Task to carry out.
In full and without alteration, output each record given here.

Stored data
Lemma add_case_lookup d name c text failed n :
  dict_get (add_case d name c text failed) n =
    if decide (n = name) then Some (extend (default (SuiteInfo [] [] []) (dict_get d name)) c text failed)
    else dict_get d n.
Proof.
  induction d as [|[n' i] d IH]; cbn [add_case dict_get].
  - case_decide as E1; case_decide as E2; try congruence; done.
  - destruct (decide (n' = name)) as [->|Hn]; cbn [dict_get].
    + case_decide as E1; case_decide as E2; try congruence; try done.
    + rewrite IH. destruct (decide (n = name)) as [->|Hn2]; [|done].
      by rewrite decide_False by done.
Qed.

Lemma merge_snoc l t :
  merge (l ++ [t]) = extend (merge l) (case_of t) (text_of t) (negb (r_passed t)).
Proof.
  unfold merge, extend; cbn [unmerged m_stdout m_failures].
  rewrite !fmap_app, !concat_app, List.filter_app, fmap_app, concat_app.
  cbn [fmap list_fmap List.concat]. rewrite !app_nil_r.
  cbn [List.filter]. destruct (r_passed t); cbn; by rewrite ?app_nil_r.
Qed.

Lemma default_info ts n : default (SuiteInfo [] [] []) (info_of ts n) = merge (runs_of ts n).
Proof. unfold info_of. case_decide as E; [by rewrite E|done]. Qed.

Lemma runs_of_snoc ts t n :
  runs_of (ts ++ [t]) n = runs_of ts n ++ (if decide (n = r_name t) then [t] else []).
Proof.
  unfold runs_of. rewrite List.filter_app. cbn [List.filter]. f_equal.
  case_decide as E; [by rewrite bool_decide_eq_true_2|by rewrite bool_decide_eq_false_2 by congruence].
Qed.

Lemma info_of_snoc ts t n :
  info_of (ts ++ [t]) n =
    if decide (n = r_name t) then
      Some (extend (default (SuiteInfo [] [] []) (info_of ts (r_name t))) (case_of t) (text_of t)
                   (negb (r_passed t)))
    else info_of ts n.
Proof.
  unfold info_of at 1. rewrite runs_of_snoc. destruct (decide (n = r_name t)) as [->|Hn].
  - rewrite default_info, <-merge_snoc. rewrite decide_False; [done|]. by intros [_ ?]%app_nil.
  - by rewrite app_nil_r.
Qed.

Your solution.
Lemma add_case_lookup d name c text failed n :
  dict_get (add_case d name c text failed) n =
    if decide (n = name) then Some (extend (default (SuiteInfo [] [] []) (dict_get d name)) c text failed)
    else dict_get d n.
Proof.
  induction d as [|[n' i] d IH]; cbn [add_case dict_get].
  - case_decide as E1; case_decide as E2; try congruence; done.
  - destruct (decide (n' = name)) as [->|Hn]; cbn [dict_get].
    + case_decide as E1; case_decide as E2; try congruence; try done.
    + rewrite IH. destruct (decide (n = name)) as [->|Hn2]; [|done].
      by rewrite decide_False by done.
Qed.

Lemma merge_snoc l t :
  merge (l ++ [t]) = extend (merge l) (case_of t) (text_of t) (negb (r_passed t)).
Proof.
  unfold merge, extend; cbn [unmerged m_stdout m_failures].
  rewrite !fmap_app, !concat_app, List.filter_app, fmap_app, concat_app.
  cbn [fmap list_fmap List.concat]. rewrite !app_nil_r.
  cbn [List.filter]. destruct (r_passed t); cbn; by rewrite ?app_nil_r.
Qed.

Lemma default_info ts n : default (SuiteInfo [] [] []) (info_of ts n) = merge (runs_of ts n).
Proof. unfold info_of. case_decide as E; [by rewrite E|done]. Qed.

Lemma runs_of_snoc ts t n :
  runs_of (ts ++ [t]) n = runs_of ts n ++ (if decide (n = r_name t) then [t] else []).
Proof.
  unfold runs_of. rewrite List.filter_app. cbn [List.filter]. f_equal.
  case_decide as E; [by rewrite bool_decide_eq_true_2|by rewrite bool_decide_eq_false_2 by congruence].
Qed.

Lemma info_of_snoc ts t n :
  info_of (ts ++ [t]) n =
    if decide (n = r_name t) then
      Some (extend (default (SuiteInfo [] [] []) (info_of ts (r_name t))) (case_of t) (text_of t)
                   (negb (r_passed t)))
    else info_of ts n.
Proof.
  unfold info_of at 1. rewrite runs_of_snoc. destruct (decide (n = r_name t)) as [->|Hn].
  - rewrite default_info, <-merge_snoc. rewrite decide_False; [done|]. by intros [_ ?]%app_nil.
  - by rewrite app_nil_r.
Qed.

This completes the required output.